Szechuan peppers are frequently combined with hot, spicy red chili peppers in authentic Szechuan cuisine; Tea-Smoked Duck, Mapo Tofu and Ma La Hot Pot are popular examples. Ginger, garlic and star anise often appear with Szechuan peppers as well. Chinese Five-Spice Powder is also made from Szechuan peppers, along with star anise, cinnamon, clove and fennel.

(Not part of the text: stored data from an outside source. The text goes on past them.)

(** ** Notions used in the statements *)

(** An entry as [skills_of] produces them: free of commas, trimmed and
    non-empty. *)
Definition clean (x : str) : Prop :=
  ~ In ","%char x /\ strip x = x /\ x <> [].

(** [k] appears, up to case and surrounding white space, as one of the
    comma-separated tokens of the skills string. *)
Definition present (skills k : str) : Prop :=
  exists t, In t (split ","%char skills) /\ key t = key k.

(** [k] is matched by a non-empty entry of the skills string: the test
    that step 6 makes through [resume_skills_set]. *)
Definition covered (skills k : str) : Prop :=
  exists u, In u (map strip (split ","%char skills)) /\ u <> [] /\ key u = key k.

(** The skills of a skills string as a case-insensitive set: the
    lower-cased entries that the code reads back from it. *)
Definition skill_set (skills : str) : list str := map lower (skills_of skills).

(** The suffixes of a string, the longest first. *)
Fixpoint tails (s : str) : list str :=
  s :: match s with
       | [] => []
       | _ :: s' => tails s'
       end.

(** Some non-empty suffix of [a] is a prefix of [b]. *)
Definition overlaps (a b : str) : bool :=
  existsb (fun q => truthy q && startswith q b) (tails a).

(** Every non-empty suffix of [x] that is a prefix of [p] is a suffix of
    [y] too. *)
Definition borders_kept (x y p : str) : bool :=
  forallb (fun q => implb (truthy q && startswith q p) (endswith q y)) (tails x).

(** A sufficient test for: writing [y] in place of occurrences of [x]
    leaves an occurrence of [p] in place. *)
Definition transfers (p x y : str) : bool :=
  negb (overlaps p x) && negb (occurs x p) && negb (occurs p x) && borders_kept x y p.

(** [r] is [s] with some occurrences of [x] rewritten to [y]. *)
Inductive Rewrites (x y : str) : str -> str -> Prop :=
  | rw_nil : Rewrites x y [] []
  | rw_hit s r : Rewrites x y s r -> Rewrites x y (x ++ s) (y ++ r)
  | rw_keep c s r : Rewrites x y s r -> Rewrites x y (c :: s) (c :: r).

This Chinese pepper was banned in the US from 1968 until 2005 because the berry shells can carry incurable citrus canker disease. This may be a danger to citrus crops but not to humans. During the ban, fans sometimes obtained smuggled Szechuan peppers or else went without; most substitutes lacked a similar flavor and effect. This led to the development of Americanized dishes such as Kung Pao Chicken, which are missing the Szechuan peppers found in authentic Chinese recipes. In 2005, the US Food and Drug Administration (FDA) and the US Department of Agriculture (USDA) lifted the ban. They decreed that a Szechuan pepper could be safely imported as long as it was heat-treated before shipment — 160 degrees Fahrenheit (71 degrees Celsius) is considered sufficient to kill the highly-contagious canker bacteria.
A variety of the species Zanthoxylum can produce a Szechuan pepper. These species may grow in parts of China, Japan, the Himalayas, Southeast Asia and North America; only a few are used for seasoning, however. Each region appears to have its own name for the fruit — Nepal pepper, Indonesian lemon pepper and Japanese pepper are common, along withfagara, aniseed pepper and sprice pepper.
I love szechuan dishes at my local Chinese restaurant and I would like to try making them at home. The problem is that Chinese cooking has always intimidated me and I'm not sure that I have the equipment or the know how to pull the dishes off well.
Does anyone know of some easy and simple Szechuan recipes that I could look at to get a feel of what is involved? I am really intrigues by Szechuan cooking but I have this terrible fear that I will use too many peppers and that the food will be inedible. If someone can point me towards and easy to follow recipe that would be great.
Sichuan cuisine is probably my favorite kind of food from China. Most people only know it from the way it gets served at cheap Chinese take out places, but like a lot of Chinese food this is nothing like the real thing.
True Sichuan food uses fresh and quality ingredients and has a unique flavor profile that blends spicy elements, with sweet, savory and even bitter contrasts. It is a really dynamic cuisine and it has been around for centuries.
One of my favorite dishes is a spicy Szechuan chicken with broccoli and carrots. When prepared well it is sublime. The ingredients provide a unique variety of textures and the traditional sauce blends spicy elements with the natural sweetness of the carrots and broccoli.